Look through the data below and extract, unchanged, the lines from the one that contains "- split; [intros" to the one that contains "- intros ([|k]", both included.

Input data: Begin

Lemma candidates_spec t method path i j p ps :
  (j, p, ps) ∈ candidates i t method path <-> exists k, j = (i + k)%nat /\ t !! k = Some (method, p) /\ match_path p path = Some ps.
Proof.
  revert i. induction t as [|[m q] t IH]; intros i; cbn [candidates].
  - split; [intros []%not_elem_of_nil|by intros (k & _ & [=] & _)].
  - assert (Hrest : (j, p, ps) ∈ candidates (S i) t method path <->
      exists k, j = (i + S k)%nat /\ t !! k = Some (method, p) /\ match_path p path = Some ps).
    { rewrite IH. split; intros (k & -> & H1 & H2); exists k; (split_and!; [lia|done|done]). }
    assert (Hlift : (exists k, j = (i + k)%nat /\ ((m, q) :: t) !! k = Some (method, p) /\ match_path p path = Some ps) <->
      (j = i /\ (m, q) = (method, p) /\ match_path p path = Some ps) \/ (j, p, ps) ∈ candidates (S i) t method path).
    { rewrite Hrest. split.
      - intros ([|k] & -> & H1 & H2); [left|right; by exists k]. injection H1 as -> ->. split_and!; [lia|done|done].
      - intros [(-> & [= -> ->] & H2)|(k & -> & H1 & H2)]; [exists 0%nat|by exists (S k)]. split_and!; [lia|done|done]. }
    rewrite Hlift. destruct (String.eqb_spec m method) as [->|Hne].
    + destruct (match_path q path) as [qs|] eqn:Hq.
      * rewrite elem_of_cons. split; (intros [Hx|]; [left|by right]).
        -- injection Hx as -> -> ->. done.
        -- destruct Hx as (-> & [= ->] & Hx). congruence.
      * split; [by right|]. intros [(-> & [= ->] & Hx)|]; [congruence|done].
    + split; [by right|]. intros [(-> & [= -> ->] & Hx)|]; done.
Qed.
Lemma lex_lt_neg_trans a b c : lex_lt a b = false -> lex_lt b c = false -> lex_lt a c = false.
Proof.
  revert b c. induction a as [|x a IH]; intros [|y b] [|z c]; cbn [lex_lt]; try done.
  rewrite !orb_false_iff, !andb_false_iff, !Nat.ltb_ge, !Nat.eqb_neq. intros [H1 H2] [H3 H4]. split; [lia|].
  destruct H2 as [?|H2]; [left; lia|]. destruct H4 as [?|H4]; [left; lia|]. right. by eapply IH.
Qed.
Lemma lex_lt_asym a b : lex_lt a b = true -> lex_lt b a = false.
Proof.
  revert b. induction a as [|x a IH]; intros [|y b]; cbn [lex_lt]; try done.
  rewrite orb_true_iff, andb_true_iff, Nat.ltb_lt, Nat.eqb_eq, orb_false_iff, andb_false_iff, Nat.ltb_ge, Nat.eqb_neq.
  intros [?|[-> ?]]; split; [lia|left; lia|lia|right; by apply IH].
Qed.
Lemma lex_lt_irrefl a : lex_lt a a = false.
Proof. destruct (lex_lt a a) eqn:E; [|done]. pose proof (lex_lt_asym _ _ E). congruence. Qed.
Lemma best_spec l b : foldr better None l = Some b -> b ∈ l /\ forall y, y ∈ l -> preferred y.1.2 b.1.2 = false.
Proof.
  revert b. induction l as [|x l IH]; intros b; cbn [foldr]; [done|]. destruct (foldr better None l) as [y|] eqn:E; cbn [better].
  - destruct (IH y eq_refl) as [Hy Hmin]. destruct (preferred y.1.2 x.1.2) eqn:Hp; intros [= <-].
    + split; [by right|]. intros z [->|Hz]%elem_of_cons; [by apply lex_lt_asym|by apply Hmin].
    + split; [by left|]. intros z [->|Hz]%elem_of_cons; [apply lex_lt_irrefl|by eapply lex_lt_neg_trans; [apply Hmin|]].
  - intros [= <-]. split; [by left|]. intros z [->|Hz]%elem_of_cons.
    + apply lex_lt_irrefl.
    + destruct l as [|a l]; [by apply not_elem_of_nil in Hz|]. cbn [foldr better] in E. by destruct (foldr better None l) as [y|]; cbn [better] in E; [destruct (preferred _ _)|].
Qed.
#[local] Instance plain_tree_laws : GinTreeLaws.
Proof.
  assert (Hfind : forall t m path i ps, find_route t m path = Matched i ps ->
    exists p, (i, p, ps) ∈ candidates 0 t m path /\ forall y, y ∈ candidates 0 t m path -> preferred y.1.2 p = false).
  { intros t m path i ps. unfold find_route, plain_tree. destruct (foldr _ _ _) as [[[j p] qs]|] eqn:E; [|done]. intros [= -> ->].
    apply best_spec in E. by exists p. }
  split.
  - intros t m path i ps (p & Hin & _)%Hfind. apply candidates_spec in Hin as (k & -> & H1 & H2). by exists p.
  - intros t m path i ps j qs p q (p' & Hin & Hmin)%Hfind (q' & Hj & Hq) _ Hp Hq'.
    apply candidates_spec in Hin as (k & -> & H1 & _). assert (p' = p) as -> by (simpl in *; congruence).
    assert (q' = q) as -> by congruence. apply (Hmin (j, q, qs)), candidates_spec. by exists j.
  - intros t m path i ps (p & Hi & Hp) _. unfold find_route, plain_tree.
    assert (Hin : (i, p, ps) ∈ candidates 0 t m path) by (apply candidates_spec; by exists i).
    destruct (foldr _ _ _) as [[[j p'] qs]|] eqn:E; [eauto|].
    destruct (candidates 0 t m path) as [|x l]; [by apply not_elem_of_nil in Hin|].
    cbn [foldr better] in E. by destruct (foldr better None l) as [y|]; cbn [better] in E; [destruct (preferred _ _)|].
Qed.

Input data: End

■ **Answer space**
  - split; [intros []%not_elem_of_nil|by intros (k & _ & [=] & _)].
  - assert (Hrest : (j, p, ps) ∈ candidates (S i) t method path <->
      exists k, j = (i + S k)%nat /\ t !! k = Some (method, p) /\ match_path p path = Some ps).
    { rewrite IH. split; intros (k & -> & H1 & H2); exists k; (split_and!; [lia|done|done]). }
    assert (Hlift : (exists k, j = (i + k)%nat /\ ((m, q) :: t) !! k = Some (method, p) /\ match_path p path = Some ps) <->
      (j = i /\ (m, q) = (method, p) /\ match_path p path = Some ps) \/ (j, p, ps) ∈ candidates (S i) t method path).
    { rewrite Hrest. split.
      - intros ([|k] & -> & H1 & H2); [left|right; by exists k]. injection H1 as -> ->. split_and!; [lia|done|done].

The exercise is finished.